In total, 57 Conservative MPs voted against Mr Sunak’s plans, with 106 abstaining.
One such abstention was Anne Marie-Trevelyan, a Foreign Office minister, who said ahead of time that she would not support the Tobacco and Vapes Bill.
Another was Commons leader – and another party leadership hopeful – Penny Mordaunt.
Former immigration minister Robert Jenrick was one of those former ministers who signalled beforehand his intention to vote against the government’s proposed smoking ban.
“I believe in personal freedom,” he posted on X. “Let’s educate more and ban less.”
Other senior Conservatives – like former prime minister Liz Truss, former business secretary Sir Jacob Rees-Mogg and former home secretary Suella Braverman – all said before the vote they did not support the bill, and they all voted against it.
Another former Tory prime minister, Boris Johnson, has also criticised the plan – calling it “mad” and “nuts”.

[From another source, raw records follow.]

Lemma of_uint_to_uint (p : positive) : Z.of_uint (Pos.to_uint p) = Z.pos p.
Proof. unfold Z.of_uint. by rewrite DecimalPos.Unsigned.of_to. Qed.

Lemma scan_int_print (n : Z) (rest : string) :
  no_digit_head rest = true ->
  scan_int (str_of_Z n +:+ rest) = Some (n, rest).
Proof.
  intros Hrest. unfold str_of_Z.
  destruct n as [|p|p]; simpl Z.to_int; unfold NilZero.string_of_int.
  - reflexivity.
  - pose proof (to_uint_nonzero_head p) as Hh.
    pose proof (scan_nat_print _ rest Hh Hrest) as Hs.
    unfold NilZero.string_of_uint.
    destruct (Pos.to_uint p) eqn:E; try discriminate Hh;
      simpl NilEmpty.string_of_uint in *; rewrite sapp_cons in *;
      unfold scan_int; simpl Ascii.eqb; cbv iota; rewrite Hs;
      rewrite <- E, of_uint_to_uint; reflexivity.
  - pose proof (to_uint_nonzero_head p) as Hh.
    pose proof (scan_nat_print _ rest Hh Hrest) as Hs.
    unfold NilZero.string_of_uint.
    destruct (Pos.to_uint p) eqn:E; try discriminate Hh;
      rewrite sapp_cons; unfold scan_int; simpl Ascii.eqb; cbv iota;
      rewrite Hs; rewrite <- E, of_uint_to_uint; reflexivity.
Qed.

Lemma str_of_Z_head (n : Z) :
  exists c r, str_of_Z n = String c r /\ num_start c = true.
Proof.
  unfold str_of_Z.
  destruct n as [|p|p]; simpl Z.to_int; unfold NilZero.string_of_int;
    [by eexists _, _| |by eexists _, _].
  pose proof (to_uint_nonzero_head p) as Hh. unfold NilZero.string_of_uint.
  destruct (Pos.to_uint p); try discriminate Hh; by eexists _, _.
Qed.

Lemma num_start_value_start (c : ascii) :
  num_start c = true -> value_start c = true.
Proof.
  destruct c as [[] [] [] [] [] [] [] []]; intros H; try discriminate H; reflexivity.
Qed.

Lemma dumps_head (v : json) :
  exists c r, json_dumps v = String c r /\ value_start c = true.
Proof.
  destruct v as [|[]|n|x|l|kvs]; try by eexists _, _.
  simpl json_dumps. destruct (str_of_Z_head n) as (c & r & -> & Hc).
  exists c, r. by split; [|apply num_start_value_start].
Qed.

Lemma skip_ws_dumps (v : json) (t : string) :
  skip_ws (json_dumps v +:+ t) = json_dumps v +:+ t.
Proof.
  destruct (dumps_head v) as (c & r & -> & Hc).
  rewrite sapp_cons. simpl skip_ws.
  unfold value_start in Hc. by destruct (is_ws c).
Qed.
(** The lines [log.Printf] prints, and the reasons [log.Fatalf] ends the run
    with, kept with their arguments rather than formatted. *)
Inductive LogLine :=
| Skipping (path : string).   (* skipping %q as it contains no grammars *)

Inductive Fatal :=
| FailedToWalk (err : error)           (* failed to walk: %s *)
| TooFewGenerated (generated : list string) (name : string)
    (* Expect atleast two generated files, only got: %q for %q *)
| FailedToCreate (err : error)         (* failed to create Makefile: %s *)
| FailedToGenerate (err : error).      (* failed to generate Makefile: %s *)

(** What a run changes: the map [projects] of [main], the calls made to
    [internal.ParsePom] with their results, the log, and the file
    [Makefile]: [None] while the run has not touched it, [Some text] once
    [os.Create] has created or truncated it, with the text written since. *)
Record World (Project : Type) := {
  projects : gmap string Project;
  parsed : list (string * (error + Project));
  logged : list LogLine;
  Makefile : option string;
}.
Arguments projects {Project} _.
Arguments parsed {Project} _.
Arguments logged {Project} _.
Arguments Makefile {Project} _.

Definition start {Project} : World Project :=
  {| projects := ∅; parsed := []; logged := []; Makefile := None |}.

(** ** Effects: state, and [log.Fatalf] as the only way out *)

Definition M (Project A : Type) : Type :=
  World Project -> World Project * (Fatal + A).

Definition ret {Project A} (a : A) : M Project A := fun w => (w, inr a).

Definition bind {Project A B} (m : M Project A) (k : A -> M Project B)
  : M Project B :=
  fun w => match m w with
           | (w', inl f) => (w', inl f)
           | (w', inr a) => k a w'
           end.

Notation "x <- m ;; k" := (bind m (fun x => k))
  (at level 100, m at next level, right associativity).
Notation "m ;;; k" := (bind m (fun _ => k))
  (at level 100, right associativity).

Definition Fatalf {Project A} (f : Fatal) : M Project A := fun w => (w, inl f).

Definition Printf {Project} (l : LogLine) : M Project unit :=
  fun w => ({| projects := projects w; parsed := parsed w;
               logged := logged w ++ [l]; Makefile := Makefile w |}, inr tt).

Definition getProjects {Project} : M Project (gmap string Project) :=
  fun w => (w, inr (projects w)).
(** * MeuTeX: the import resolver and the preview pipeline

    A shallow embedding of the compile path of the editor:
    - [resolveLatexImports], [flattenProjectFiles], [findNode] and
      [handleRecompile] of [src/App.tsx] (and of its second revision, which
      looks a file up by key instead of by name);
    - the edits of the project tree ([updateNodeInTree], [handleFileChange],
      [handleToggleFolder], [handleCreateProject]) and the list operations of
      [src/hooks/useProjects.ts];
    - [parseLatexToHtml] of the preview component, block by block.

    JavaScript strings are modelled as [string] (characters below 256), the
    [Set<string>] of visited files as [gset string], a [Record<string, T>] as
    the list of its entries in enumeration order, and every
    [String.prototype.replace(regex, callback)] as a scan of the text into
    literal characters and matches followed by a fold of the callback.

    Part I holds the program, Part II the vocabulary in which its properties
    are stated, Part III the lemmas and theorems. *)

From Stdlib Require Import String Ascii List Arith Lia Bool DecimalString.
From stdpp Require Import base option list gmap strings.

#[local] Set Warnings "-register-all,-clear-no-such-hyp".

Local Open Scope list_scope.
Local Open Scope stdpp_scope.

(** * Part I: the program *)

(** ** JavaScript string primitives *)

Module JsString.

(** The line feed of the template literals. *)
Definition nl : string := String (ascii_of_nat 10) EmptyString.

(** The double quote of the HTML attributes. *)
Definition dq : string := String (ascii_of_nat 34) EmptyString.

(** [s.startsWith(p)], returning what follows the prefix. *)
Fixpoint strip_prefix (p s : string) : option string :=
  match p with
  | EmptyString => Some s
  | String a p' =>
      match s with
      | EmptyString => None
      | String b s' => if Ascii.eqb a b then strip_prefix p' s' else None
      end
  end.

Definition startsWith (s p : string) : bool :=
  match strip_prefix p s with Some _ => true | None => false end.

(** [hay.includes(needle)]. *)
Fixpoint includes (hay needle : string) : bool :=
  startsWith hay needle ||
  match hay with
  | EmptyString => false
  | String _ hay' => includes hay' needle
  end.

(** [s.endsWith(suffix)]. *)
Fixpoint endsWith (s suffix : string) : bool :=
  String.eqb s suffix ||
  match s with
  | EmptyString => false
  | String _ s' => endsWith s' suffix
  end.

(** [s.split(sep).pop()]: what follows the last separator. *)
Fixpoint split_pop (sep : ascii) (s : string) : string :=
  match s with
  | EmptyString => EmptyString
  | String c s' =>
      if includes s' (String sep EmptyString) then split_pop sep s'
      else if Ascii.eqb c sep then s' else s
  end.

(** [a || b] on strings: the empty string is falsy. *)
Definition or_else (a b : string) : string :=
  match a with EmptyString => b | _ => a end.

(** Truthiness of an optional string field ([undefined] and [''] are falsy). *)
Definition truthy (o : option string) : bool :=
  match o with
  | Some (String _ _) => true
  | _ => false
  end.

(** Number to string, for the counters of the headings. *)
Definition of_nat (n : nat) : string := NilEmpty.string_of_uint (Nat.to_uint n).

(** The longest prefix free of [stop], and what follows it. *)
Fixpoint span_not (stop : ascii) (s : string) : string * string :=
  match s with
  | EmptyString => (EmptyString, EmptyString)
  | String c s' =>
      if Ascii.eqb c stop then (EmptyString, s)
      else let '(a, b) := span_not stop s' in (String c a, b)
  end.

Definition lower_ascii (c : ascii) : ascii :=
  let n := nat_of_ascii c in
  if (65 <=? n) && (n <=? 90) then ascii_of_nat (n + 32) else c.

Fixpoint toLowerCase (s : string) : string :=
  match s with
  | EmptyString => EmptyString
  | String c s' => String (lower_ascii c) (toLowerCase s')
  end.

End JsString.
Import JsString.

(** ** Global regular-expression replacement

    [text.replace(/re/g, callback)] walks the text from left to right.  Where
    the expression matches, the callback receives the whole match and the
    first capture group, and the walk resumes after the match; elsewhere the
    character is copied.  None of the expressions of the program matches the
    empty string (see [import_re_consumes] and the lemmas after it). *)

Module Regex.

Inductive piece : Type :=
| Lit (c : ascii)
| Hit (whole g1 : string).
(** X6. The output mode changes the text written and nothing else: a
    list of targets run in single-target mode and in batch mode makes
    the same network calls, fills the cache alike, and gets the same
    record or error for every target. *)
Theorem X6_output_mode_does_not_change_the_work
    (targets : list string) (s : State) :
  let single := snd (processTargets W argResolver targets true s) in
  let batch := snd (processTargets W argResolver targets false s) in
  cachedResponses single = cachedResponses batch
  /\ trace single = trace batch
  /\ outcomes W argResolver true targets (cached ∅ s)
     = outcomes W argResolver false targets (cached ∅ s).
Proof.
  cbv zeta. rewrite !processTargets_unfold.
  apply forTargets_modes; reflexivity.
Qed.
(** A load writes the error only when it begins (it clears it) and when it
    fails.  A load that succeeds - a success status and a body that parses
    to [data] - replaces the asset list by [data] wholesale, turns
    [loading] off and leaves the error as it finds it.  So a load on its
    own, which is what [fetchCryptoData] is, ends with the list replaced
    and no error; but when a second load begins after it and is rejected
    before it settles, it ends with the fresh list and the error of the
    other load. *)
Theorem a_successful_load_leaves_the_error_as_it_finds_it :
  forall (E : Engine) (st : Retrieval.Store) (response : Response) (data : json),
    ok response = true ->
    json_body response = Normal data ->
    run_segment E st (FetchSettles (Resolved response))
      = Retrieval.mkStore data false (Retrieval.error st)
          (Retrieval.llmInsight st) (Retrieval.isInsightLoading st)
          (Retrieval.insightError st) (Retrieval.sent st) /\
    (forall (net : Network) (apiKey : string),
        net (market_request apiKey) = Resolved response ->
        fetchCryptoData E net apiKey st = (Normal tt, loaded apiKey data st) /\
        run_segments E st [FetchBegins apiKey; FetchSettles (Resolved response)]
          = loaded apiKey data st) /\
    (forall (apiKey other message : string),
        run_segments E st
          [FetchBegins apiKey; FetchBegins other; FetchSettles (Rejected message);
           FetchSettles (Resolved response)]
          = Retrieval.mkStore data false (Some (load_failure message))
              (Retrieval.llmInsight st) (Retrieval.isInsightLoading st)
              (Retrieval.insightError st)
              (Retrieval.sent st ++ [market_request apiKey; market_request other])%list).
Proof.
  intros E st response data Hok Hbody.
  assert (forall st0,
             run_segment E st0 (FetchSettles (Resolved response))
             = Retrieval.mkStore data false (Retrieval.error st0)
                 (Retrieval.llmInsight st0) (Retrieval.isInsightLoading st0)
                 (Retrieval.insightError st0) (Retrieval.sent st0)) as Hsettle.
  { intros st0. unfold run_segment, fetchCryptoData_settles, received,
      Retrieval.bind, Retrieval.try_catch_finally, Retrieval.lift,
      Retrieval.throw, Retrieval.ret, Retrieval.setLoading, Retrieval.setError,
      Retrieval.setCryptos.
    cbn [Retrieval.cryptos Retrieval.loading Retrieval.error Retrieval.llmInsight
         Retrieval.isInsightLoading Retrieval.insightError Retrieval.sent snd].
    rewrite Hok, Hbody. reflexivity. }
  split; [apply Hsettle|]. split.
  - intros net apiKey Hnet.
    assert (run_segments E st [FetchBegins apiKey; FetchSettles (Resolved response)]
            = loaded apiKey data st) as Hrun.
    { cbn [run_segments fold_left]. rewrite Hsettle. reflexivity. }
    split; [|exact Hrun].
    rewrite fetchCryptoData_is_its_segments, Hnet.
    change (snd (fetchCryptoData_begins apiKey st))
      with (run_segment E st (FetchBegins apiKey)).
    rewrite <- Hrun. cbn [run_segments fold_left].
    unfold run_segment at 2.
    destruct (fetchCryptoData_settles E (Resolved response)
                (run_segment E st (FetchBegins apiKey))) as [[u|m] st'] eqn:Hs.
    + destruct u. reflexivity.
    + exfalso. revert Hs.
      unfold fetchCryptoData_settles, received, Retrieval.bind,
        Retrieval.try_catch_finally, Retrieval.lift, Retrieval.throw,
        Retrieval.ret, Retrieval.setLoading, Retrieval.setError, Retrieval.setCryptos.
      rewrite Hok, Hbody. cbn. discriminate.
  - intros apiKey other message.
    cbn [run_segments fold_left]. rewrite Hsettle.
    cbn. now rewrite <- app_assoc.
Qed.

Labour MPs were whipped to support the prime minister’s plans, with shadow health secretary Wes Streeting speaking in support of the policy in the Commons debate ahead of the vote.
Image: Ms Truss was one of the Conservatives leading the charge against the bill. Pic: AP
The arguments within the Conservative Party centred around whether the ban impinged on civil liberties at the cost of health.
Some, like current Health Secretary Victoria Atkins and former office holder Sajid Javid, said smoking removes choice as young people get addicted and cannot choose to stop – before noting the high costs to the NHS caused by smokers.
Smoking kills about 80,000 people a year and costs the NHS and the economy an estimated £17bn annually.
The other side of the argument – put forward by former prime minister Ms Truss – said the bill would limit people’s freedoms, and trying to protect people from themselves is problematic, before warning of potential further bans on products like alcohol and sugar.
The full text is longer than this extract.